Gilead Sciences (GILD 1.37%) and cancer drugmaker Forty Seven (FTSV) have reportedly agreed to an all-cash buyout worth $4.9 billion. Last week, Gilead was rumored to be in buyout or licensing talks with Forty Seven, with discussions centering around the biotech's novel monoclonal antibody, magrolimab, which blocks the CD47 "don't eat me" cell signaling pathway. Forty Seven's stock is up by 61.9% in premarket trading in response to this buyout news.
Gilead's shareholders also seem pleased with the deal. The biotech's stock is up by 1.3% on the heels of this major pipeline addition in oncology, despite the market's dour mood in general over the novel coronavirus outbreak. Fellow CD47 drugmaker Trillium Therapeutics (TRIL) is also on the move in the wake of this rather rich tender offer. Specifically, Trillium's stock jumped by as much as 65% in premarket trading Monday morning. Since hitting that premarket high, the biotech's shares have cooled off a bit, but they are still up by a healthy 44.7% as of 8:15 a.m EST.
This is a fantastic deal for Gilead in a multitude of ways. In a nutshell, the blue-chip biotech is gaining a well-differentiated, high-value oncology asset with magrolimab. Magrolimab has the potential to rack up numerous lucrative indications in both the solid and liquid tumor settings in the years ahead. We're talking several billion in peak annual sales if this drug lives up to the hype.
What about Trillium Therapeutics? Trillium Therapeutics stock is on fire this morning because of the perceived valuation gap between it and rival Forty Seven. Prior to this deal becoming public knowledge, Forty Seven's market cap was roughly 10 times that of Trillium Therapeutics. In short, investors appear to be speculating that Trillium Therapeutics will be the next CD47 drugmaker to fetch an offer, partly because of its far cheaper valuation.
Even after forking over close to $5 billion for Forty Seven, Gilead still has tons of cash left over to pursue other value-creating transactions this year. The next transaction, in fact, is likely to be a tuck-in acquisition that will have an immediate impact on the biotech's top line. In brief, Gilead could seriously use another near-term growth driver. This pipeline-oriented Forty Seven acquisition doesn't change that fact.

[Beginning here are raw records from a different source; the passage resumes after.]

(* ===== verification/SonicPath.v ===== *)
(** * The punt path of sonic_ext as a system

    One packet on its way through the nodes of the plugin and through VPP, while the
    control plane goes on working.  VPP runs the plugin's nodes where their features
    are on: capture and host-xc (in this order, see [NodeGraph]) on the device-input arc
    of the interface a packet comes in on, the aggregate redirect on the
    interface-output arc of the one it leaves on, the glean redirect on the drop arcs,
    the trap fixup and ip2me nodes inside the graph.  What VPP's own nodes do in between
    is a relation of which only sonic_ext.h's points 1 and 4 are assumed: a packet, or
    a copy of it, keeps the plugin's metadata.  The totals the nodes count are left
    out: no node and no callback reads them. *)

From S2P Require Import Prelude Vlib Feature SonicExt SonicCapture SonicAggr SonicGlean SonicNodes SonicCtl.
Import HostXc L2TrapFixup Ip2me.

(** ** The machine *)

(** The environment when linux-cp has the pairs [pairs]. *)
Definition with_pairs (E : vnet_env) (pairs : list lcp_itf_pair_t) : vnet_env :=
  mkEnv (vnet_get_sw_interface_or_null E) (sup_hw_dev_class_name E) (l2_configs_len E) (l2_input_is_bvi E)
    (fun i => pair_index (fun l => lip_phy_sw_if_index l =? i) pairs)
    (fun i => pair_index (fun l => lip_host_sw_if_index l =? i) pairs)
    (fun i => if i <? 0 then None else pairs !! Z.to_nat i).

(** Where a packet is: about to run the device-input arc, with VPP's nodes, about to run
    the interface-output arc of its TX interface or a drop arc, sent, dropped. *)
Inductive place :=
  | Device_input | In_graph | Interface_output | Ip_drop (is_ip6 : bool) | Tx | Dropped.

Section Path.
Context `{Vlib} `{Throttle} `{VnetFeature}.

(** A packet, with a log of the taps it was redirected to and the state of the control
    plane at that moment. *)
Record packet := mkPacket {
  p_place : place;
  p_buf : vlib_buffer_t;
  p_log : list (Z * ctl_state)
}.

Variable E : vnet_env.
(** What VPP's nodes may do to a buffer. *)
Variable vpp : vlib_buffer_t -> vlib_buffer_t -> Prop.

Definition env_of (c : ctl_state) : vnet_env := with_pairs E (cs_pairs c).
Definition is_on (c : ctl_state) (k : fkey) : bool := vnet_feature_is_enabled (cs_fs c) k.

Definition device_input (c : ctl_state) (b : vlib_buffer_t) : place * vlib_buffer_t :=
  let rx := sw_if_index_rx b in
  let b := if is_on c (capture_key rx) then o_buf (sonic_ext_capture_one b) else b in
  if is_on c (host_xc_key rx) then
    let o := sonic_ext_host_xc_one (cs_sem c) (env_of c) b in
    (if decide (o_err o = SONIC_EXT_HOST_XC_ERROR_DIRECT) then Interface_output else In_graph, o_buf o)
  else (In_graph, b).

Definition interface_output (c : ctl_state) (p : packet) : packet :=
  let b := p_buf p in
  if is_on c (aggr_key (sw_if_index_tx b)) then
    let o := sonic_ext_aggr_tap_redirect_one (cs_sem c) (env_of c) b in
    if decide (o_err o = SONIC_EXT_AGGR_TAP_REDIRECT_ERROR_REDIRECTED)
    then mkPacket Interface_output (o_buf o) (p_log p ++ [(sw_if_index_tx (o_buf o), c)])
    else mkPacket Tx (o_buf o) (p_log p)
  else mkPacket Tx b (p_log p).

(** With the adjacencies and node registry [G] and the time [now] of the moment. *)
Definition ip_drop (G : glean_env) (src_nodes : list Z) (thread now : Z) (c : ctl_state) (ts : tstate)
    (is_ip6 : bool) (p : packet) : tstate * packet :=
  if is_on c (if is_ip6 then glean6_key else glean4_key) then
    let '(ts, seed) := throttle_seed ts thread now in
    let '(ts, o) := sonic_ext_glean_redirect_one (cs_sem c) (env_of c) G src_nodes thread seed ts (p_buf p) in
    if decide (o_err o = SONIC_EXT_GLEAN_REDIRECT_ERROR_REDIRECTED)
    then (ts, mkPacket Interface_output (o_buf o) (p_log p ++ [(sw_if_index_tx (o_buf o), c)]))
    else (ts, mkPacket Dropped (o_buf o) (p_log p))
  else (ts, mkPacket Dropped (p_buf p) (p_log p)).

Inductive path_step : ctl_state * tstate * packet -> ctl_state * tstate * packet -> Prop :=
  | path_ctl c c' ts p :
      ctl_step E c c' -> path_step (c, ts, p) (c', ts, p)
  | path_input c ts b pl b' log :
      device_input c b = (pl, b') ->
      path_step (c, ts, mkPacket Device_input b log) (c, ts, mkPacket pl b' log)
  | path_vpp c ts b b' pl log :
      vpp b b' -> pl <> Device_input -> pl <> Tx ->
      path_step (c, ts, mkPacket In_graph b log) (c, ts, mkPacket pl b' log)
  | path_trap_fixup errors c ts b log :
      let o := sonic_ext_l2_trap_fixup_one errors (env_of c) b in
      path_step (c, ts, mkPacket In_graph b log)
        (c, ts, mkPacket (if o_next o =? SONIC_EXT_L2_TRAP_FIXUP_NEXT_DROP then Dropped else In_graph)
                  (o_buf o) log)
  | path_ip2me I is_ip6 c ts b log :
      path_step (c, ts, mkPacket In_graph b log)
        (c, ts, mkPacket In_graph (o_buf (sonic_ext_ip2me_one I is_ip6 b)) log)
  | path_output c ts b log :
      path_step (c, ts, mkPacket Interface_output b log)
        (c, ts, interface_output c (mkPacket Interface_output b log))
  | path_drop G src_nodes thread now is_ip6 c ts b log ts' p' :
      ip_drop G src_nodes thread now c ts is_ip6 (mkPacket (Ip_drop is_ip6) b log) = (ts', p') ->
      path_step (c, ts, mkPacket (Ip_drop is_ip6) b log) (c, ts', p').

(** ** The invariant *)

(** [b0] came in, in the control state [c0].  A packet that was not redirected yet
    carries no cookie, or the one of its ingress interface; one that was redirected
    carries none, is on its way out on the ingress tap of that moment, and was
    redirected once. *)
Definition path_inv (c0 : ctl_state) (b0 : vlib_buffer_t) (x : ctl_state * tstate * packet) : Prop :=
  let '(c, _, p) := x in
  rtc (ctl_step E) c0 c /\
  (p_place p = Device_input -> p_buf p = b0 /\ p_log p = []) /\
  match p_log p with
  | [] => p_place p <> Device_input -> has_cookie (p_buf p) = true ->
      orig_rx_sw_if_index (seb (p_buf p)) = sw_if_index_rx b0
  | [(t, c')] =>
      has_cookie (p_buf p) = false /\ (p_place p = Interface_output \/ p_place p = Tx) /\
      sw_if_index_tx (p_buf p) = t /\ rtc (ctl_step E) c0 c' /\ punt_via_member (cs_sem c') = true /\
      ingress_tap (env_of c') (sw_if_index_rx b0) = Some t
  | _ => False
  end.

End Path.

(** ** Lemmas *)

Lemma with_pairs_lcp_ok E pairs : lcp_ok (with_pairs E pairs).
Proof.
  split; intros i Hi; destruct (pair_index_get _ _ Hi) as (lip & Hlip & Hp);
    exists lip; (split; [exact Hlip|by apply Z.eqb_eq]).
Qed.

Section Facts.
Context `{Vlib} `{Throttle}.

As far as Trillium's near-term prospects are concerned, it's probably a bad idea to chase this sympathy play today. Trillium's intriguing anti-cancer pipeline may attract a suitor at some point down the line, but it's highly unlikely that another deal in the exact same therapeutic area will occur anytime soon. That's just the nature of the mergers and acquisitions scene in biopharma.